Megan holds a bachelor's degree in English literature from the University of Pennsylvania and an M.B.A. from the University of Chicago. After a lifetime as a New Yorker, she now resides in northwest Washington, D.C., where she is still trying to figure out what one does with an apartment larger than 400 square feet.

Banks start giving back

By Megan McArdle
Mar 11 2009, 5:31 PM ET Comment

Apparently, the restrictions that Congress is putting on bailout monies is pushing a number of institutions to give the money back. 

What to think of this?  One's first instinct is to say that this is an unalloyed good--the restrictions have made taking the funds costly enough that only truly troubled institutions will do so.

The problem is, that's precisely what the Fed was trying to avoid.  Central bankers have long made a practice of keeping it a secret who borrows from them at the discount window, because publishing the names of those who need a temporary cash infusion could trigger a bank run.  In order to get the money into the banks that needed it to stave off a liquidity crisis, Bernanke and Paulson very deliberately asked banks that were widely believed to be sound to take the money too.  Otherwise, the government bailout funds might have touched off the very crisis we were trying to avert.




It doesn't do us much harm to put taxpayer funds into banks that don't need it--we're borrowing at low rates right now, and the banks that don't need the money are the ones with very low default rates.

It's also possible that some of the measures that express our collective rage at the bankers could tip the banks over the edge.  It's satisfying to make AIG cut out junkets for independent insurance agents, but it also probably means that fewer AIG policies will be sold.  Since we now own the company, we probably cost ourselves money in order to express our outrage. Similarly, watching the conga line of Merrill's top performers snaking up Wall Street to other firms, one can't help but wonder if B of A shareholders did themselves any favor by complaining about the bonus structure.  The major assets of these institutions are client relations and human capital that tend to adhere to the individual, not the firm.

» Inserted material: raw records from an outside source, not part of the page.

(** X2: [resolveAssetClass] looks at the lower-cased symbol only: two symbols
    that differ in case resolve alike.  And because aliases are looked for
    inside the symbol, a symbol that contains a symbol that resolves does
    resolve itself, to the same class or to one tested earlier (BTC before ETH
    before STABLE). *)
Theorem resolveAssetClass_ignores_case_and_context :
  (forall s1 s2 : string,
     toLowerCase s1 = toLowerCase s2 ->
     resolveAssetClass (Some s1) = resolveAssetClass (Some s2))
  /\ (forall s : string, resolveAssetClass (Some (toLowerCase s)) = resolveAssetClass (Some s))
  /\ (forall (before s after : string) (c : AssetClass),
        resolveAssetClass (Some s) = Some c ->
        exists c', resolveAssetClass (Some (before ++ s ++ after)) = Some c'
                   /\ class_rank c' <= class_rank c).
Proof.
  split; [|split].
  - intros s1 s2 H. rewrite !resolveAssetClass_lower.
    rewrite <- (toLowerCase_empty s1), <- (toLowerCase_empty s2), H. reflexivity.
  - intros s. rewrite !resolveAssetClass_lower.
    rewrite toLowerCase_empty, toLowerCase_idempotent. reflexivity.
  - intros before s after c. rewrite !resolveAssetClass_lower.
    destruct (is_empty s) eqn:Es; [discriminate|].
    assert (En : is_empty (before ++ s ++ after) = false).
    { destruct before; [|reflexivity]. destruct s; [discriminate|reflexivity]. }
    rewrite En. apply first_matching_class_grows.
    intros alt. rewrite !toLowerCase_app. apply includes_within.
Qed.

(** [WETH] resolves to ETH, and so does a symbol built around it; a symbol
    that also contains a BTC alias moves up to BTC. *)
Lemma resolveAssetClass_context_sample :
  resolveAssetClass (Some "WETH") = Some ETH
  /\ resolveAssetClass (Some "aWETH.e") = Some ETH
  /\ resolveAssetClass (Some "tBTC-WETH-LP") = Some BTC
  /\ (exists c', resolveAssetClass (Some ("tBTC-" ++ "WETH" ++ "-LP")) = Some c'
                 /\ class_rank c' <= class_rank ETH).
Proof.
  repeat (split; [reflexivity|]).
  exact (proj2 (proj2 resolveAssetClass_ignores_case_and_context) "tBTC-" "WETH" "-LP" ETH
           eq_refl).
Defined.

(** ** Wrapped pairs *)

Lemma class_eq_sym (a b : option AssetClass) : class_eq a b = class_eq b a.
Proof. destruct a as [[]|], b as [[]|]; reflexivity. Qed.

Lemma areDifferentVariants_sym (s1 s2 : option string) (c : option AssetClass) :
  areDifferentVariants s1 s2 c = areDifferentVariants s2 s1 c.
Proof.
  unfold areDifferentVariants. destruct c as [c|]; [|reflexivity].
  rewrite (orb_comm (negb (str_truthy s2))).
  destruct (negb (str_truthy s1) || negb (str_truthy s2))%bool; [reflexivity|].
  rewrite (String.eqb_sym (toLowerCase (str_or s2 ""))).
  destruct (String.eqb _ _); [reflexivity|].
  destruct (aliases_in _ c); [|reflexivity]. apply andb_comm.
Qed.

Lemma isWrappedPair_sym (b q : string) : isWrappedPair b q = isWrappedPair q b.
Proof.
  unfold isWrappedPair.
  rewrite (areDifferentVariants_sym (Some b) (Some q)), (class_eq_sym (resolveAssetClass (Some q))).
  destruct (resolveAssetClass (Some b)) as [[]|], (resolveAssetClass (Some q)) as [[]|];
    reflexivity.
Qed.

Lemma isWrappedPair_same_lower (b q : string) :
  toLowerCase b = toLowerCase q -> isWrappedPair b q = false.
Proof.
  intros H. unfold isWrappedPair, areDifferentVariants.
  rewrite !str_or_some, H, String.eqb_refl.
  destruct (resolveAssetClass (Some b)) as [c|]; [|apply andb_false_r].
  destruct (negb _ || negb _)%bool; apply andb_false_r.
Qed.

(** X3: the wrapped-pair test of the normalizers does not depend on which
    symbol is the base and which the quote, and neither does
    [areDifferentVariants]; two symbols that differ in case only are never a
    wrapped pair; and the symbols of a wrapped pair resolve to one class, which
    is BTC or ETH. *)
Theorem isWrappedPair_symmetric_irreflexive : forall baseSymbol quoteSymbol : string,
  isWrappedPair baseSymbol quoteSymbol = isWrappedPair quoteSymbol baseSymbol
  /\ (toLowerCase baseSymbol = toLowerCase quoteSymbol ->
      isWrappedPair baseSymbol quoteSymbol = false)
  /\ (forall c, areDifferentVariants (Some baseSymbol) (Some quoteSymbol) c
                = areDifferentVariants (Some quoteSymbol) (Some baseSymbol) c)
  /\ (isWrappedPair baseSymbol quoteSymbol = true ->
      resolveAssetClass (Some baseSymbol) = resolveAssetClass (Some quoteSymbol)
      /\ resolveAssetClass (Some baseSymbol) <> Some STABLE
      /\ resolveAssetClass (Some baseSymbol) <> None).
Proof.
  intros b q. split; [apply isWrappedPair_sym|]. split; [apply isWrappedPair_same_lower|].
  split; [intros c; apply areDifferentVariants_sym|].
  intros H. destruct (isWrappedPair_classes b q H) as [[-> ->]|[-> ->]];
    repeat split; discriminate.
Qed.

(** ** The last check of the validator *)

Lemma leb_ltb_trans (a b c : float) :
  (a <=? b)%float = true -> (b <? c)%float = true -> (a <? c)%float = true.
Proof.
  rewrite leb_fcompare, !ltb_fcompare. unfold fcompare.
  destruct (SFcompare (Prim2SF a) (Prim2SF b)) as [[]|] eqn:E1; try discriminate;
    destruct (SFcompare (Prim2SF b) (Prim2SF c)) as [[]|] eqn:E2; try discriminate; intros _ _.
  - rewrite (SFcompare_trans_eq_lt _ _ _ E1 E2). reflexivity.
  - rewrite (SFcompare_trans_lt _ _ _ E1 E2). reflexivity.
Qed.

Lemma ltb_leb (a b : float) : (a <? b)%float = true -> (a <=? b)%float = true.
Proof. rewrite ltb_fcompare, leb_fcompare. destruct (fcompare a b) as [[]|]; congruence. Qed.

(** A liquidity that is not below the minimum is not at or below zero. *)
Lemma not_below_minimum_positive (l : float) :
  (l <? CONFIG.MIN_LIQUIDITY)%float = false -> (l <=? 0)%float = false.
Proof.
  intros H. destruct (l <=? 0)%float eqn:E; [|reflexivity].
  rewrite (leb_ltb_trans l 0 CONFIG.MIN_LIQUIDITY E) in H; [discriminate|reflexivity].
Qed.

Lemma validatePool_before_guard_eq (pool : Pool.t) :
  validatePool pool = validatePool_before_guard pool.
Proof.
  unfold validatePool, validatePool_before_guard.
  destruct (truthy (Pool.id pool)), (truthy (Pool.name pool)),
    (Pool.baseAsset pool), (Pool.pairType pool),
    (is_number (Pool.liquidityUsd pool)), (is_number (Pool.volumeUsd24h pool));
    try reflexivity; cbn [negb orb andb is_none].
  destruct (to_number (Pool.liquidityUsd pool) <? CONFIG.MIN_LIQUIDITY)%float eqn:L;
    [reflexivity|].
  rewrite (not_below_minimum_positive _ L).
  destruct (to_number (Pool.volumeUsd24h pool) <? CONFIG.MIN_VOLUME_24H)%float; reflexivity.
Qed.

(** X4: the last check of [validatePool], [liquidityUsd <= 0], never decides:
    a pool that passes the checks before it passes this one too, because the
    minimum liquidity is positive.  So [validatePool] is the conjunction of the
    checks before it, and the score of an accepted pool is always
    [volumeUsd24h / liquidityUsd], never the 0 of the scorer's own guard. *)
Theorem validatePool_last_check_never_decides : forall pool : Pool.t,
  validatePool pool = validatePool_before_guard pool
  /\ (validatePool pool = true ->
      (to_number (Pool.liquidityUsd pool) <=? 0)%float = false
      /\ calculateTurnoverScore pool
         = (to_number (Pool.volumeUsd24h pool) / to_number (Pool.liquidityUsd pool))%float).
Proof.
  intros pool. split; [apply validatePool_before_guard_eq|].
  intros V. destruct (validatePool_true_bounds pool V) as (l & v & El & Ev & B1 & B2 & B3).
  unfold calculateTurnoverScore. rewrite El, Ev. simpl. rewrite B3. auto.
Qed.

(** ** What the normalizers accept and what they return *)

Lemma orient_accepts (b q : string) :
  match determinePairType (fst (orient b q)) (snd (orient b q)) with
  | Some _ => negb (negb (isWrappedPair b q) && class_eq (fst (orient b q)) (snd (orient b q)))
  | None => false
  end = pair_accepted b q.
Proof.
  unfold pair_accepted, orient.
  destruct (isWrappedPair b q) eqn:W.
  - destruct (isWrappedPair_classes b q W) as [[-> ->]|[-> ->]]; reflexivity.
  - destruct (resolveAssetClass (Some b)) as [[]|], (resolveAssetClass (Some q)) as [[]|];
      reflexivity.
Qed.

Lemma orient_canonical (b q : string) (t : PairType) :
  determinePairType (fst (orient b q)) (snd (orient b q)) = Some t ->
  (negb (isWrappedPair b q) && class_eq (fst (orient b q)) (snd (orient b q)))%bool = false ->
  classes_in_order (fst (orient b q)) (snd (orient b q)) t = true
  /\ PairType_eqb t wrapped = isWrappedPair b q.
Proof.
  unfold orient.
  destruct (isWrappedPair b q) eqn:W.
  - destruct (isWrappedPair_classes b q W) as [[-> ->]|[-> ->]]; simpl;
      intros H _; injection H as <-; split; reflexivity.
  - destruct (resolveAssetClass (Some b)) as [[]|], (resolveAssetClass (Some q)) as [[]|];
      simpl; intros H G; try discriminate; injection H as <-; split; reflexivity.
Qed.

Lemma slash_name_not_empty (b q : string) : is_empty (b ++ "/" ++ q) = false.
Proof. destruct b; reflexivity. Qed.

Lemma str_or_not_empty (o : option string) (d : string) :
  is_empty d = false -> is_empty (str_or o d) = false.
Proof.
  intros H. destruct o as [s|]; simpl; [|exact H]. destruct (is_empty s) eqn:E; assumption.
Qed.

Yes, yes, I quite realize that many of these bankers are not nearly as smart as they think themselves.  But they aren't nearly as stupid as popular legend would have it.  I've sat in the investment banking department at Merrill Lynch, and found the whole thing quite ludicrous.  I also grew quite amused at the confidence of vast swathes of America's educated class that of course they could do a much better, and more socially responsible, job running banks and corporations if they weren't much too busy finishing up their thesis on early renaissance poets.  Successful bankers are really, as a class, quite bright, and also have a whole lot of skill sets, like OCD-level attention to details, that pretty much every one of the journalists and bloggers snarking at them lack.  Moreover, the really stupid ones have already been fired.

But even if they are splendid all around chaps, I don't actually want to give them large sums of my hard-earned cash.  Deeply sympathetic though I may be to the problems of maintaining a moderately large co-op apartment and a really modest place in the Hamptons on a mere $500,000 per annum, I fear that unless the need is dire, I must reserve my dollars for the more pressing problem of maintaining a miniature row-house and a bullmastiff on journalist wages.

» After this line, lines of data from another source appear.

(** * Step resolution in [bmad_measure_phase.py]

    A shallow embedding of the MEASURE-phase script: the extraction of
    steps from feature text, the matching of one step against the list of
    step definitions ([match_step_to_definition]), the three-way
    classification done by [generate_measure_report] and its summary.

    Python strings are modelled as [string], whose characters are read as
    code points below 256. *)

From Stdlib Require Import String Ascii List Bool Arith NArith ZArith QArith Lia.
Import ListNotations.
Local Open Scope string_scope.
Local Open Scope list_scope.
Local Open Scope nat_scope.

(** ** Python string primitives used by the script *)

Module PyStr.

(** The double quote and the line feed, which cannot be written inside a
    string literal. *)
Definition dquote : ascii := "034"%char.
Definition newline : ascii := "010"%char.
Definition dq : string := String dquote "".
Definition nl : string := String newline "".

(** [c in s] for a one-character [c]. *)
Fixpoint has_char (c : ascii) (s : string) : bool :=
  match s with
  | "" => false
  | String c' s' => Ascii.eqb c c' || has_char c s'
  end.

(** [sub in s]. *)
Fixpoint contains (sub s : string) : bool :=
  String.prefix sub s ||
  match s with
  | "" => false
  | String _ s' => contains sub s'
  end.

(** [s.replace(old, new)] for a non-empty [old]: occurrences are replaced
    from left to right and do not overlap.  [skip] counts the characters
    of an occurrence that remain to be dropped. *)
Fixpoint replace_from (old new : string) (skip : nat) (s : string) : string :=
  match s with
  | "" => ""
  | String c s' =>
      match skip with
      | S n => replace_from old new n s'
      | O =>
          if String.prefix old s
          then (new ++ replace_from old new (String.length old - 1) s')%string
          else String c (replace_from old new 0 s')
      end
  end.

Definition replace (old new s : string) : string := replace_from old new 0 s.

(** [str.isspace] on one character (code points below 256). *)
Definition isspace (c : ascii) : bool :=
  let n := nat_of_ascii c in
  ((9 <=? n) && (n <=? 13)) || ((28 <=? n) && (n <=? 32))
  || (n =? 133) || (n =? 160).

Fixpoint lstrip (s : string) : string :=
  match s with
  | "" => ""
  | String c s' => if isspace c then lstrip s' else s
  end.

(** Drops the trailing white space: a character is kept when it is not
    white space or when something is kept after it. *)
Fixpoint rstrip (s : string) : string :=
  match s with
  | "" => ""
  | String c s' =>
      match rstrip s' with
      | "" => if isspace c then "" else String c ""
      | r => String c r
      end
  end.

(** [s.strip()]. *)
Definition strip (s : string) : string := rstrip (lstrip s).

(** Every character of [s] passes the test [p]. *)
Fixpoint all_chars (p : ascii -> bool) (s : string) : bool :=
  match s with
  | "" => true
  | String c s' => p c && all_chars p s'
  end.

End PyStr.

The only reason I'm willing to give any of them any money is if failing to do so will cost me even more money in the future.  And I'm not sure that I buy the notion that spreading the funds around keeps needy banks from sending a potentially disastrous signal.  At least at the "too big to fail" end of the market, everyone's pretty much clear on which banks need the money, and which could squeeze by without it.  If Goldman wants to return their funds . . . well, they know where to find us.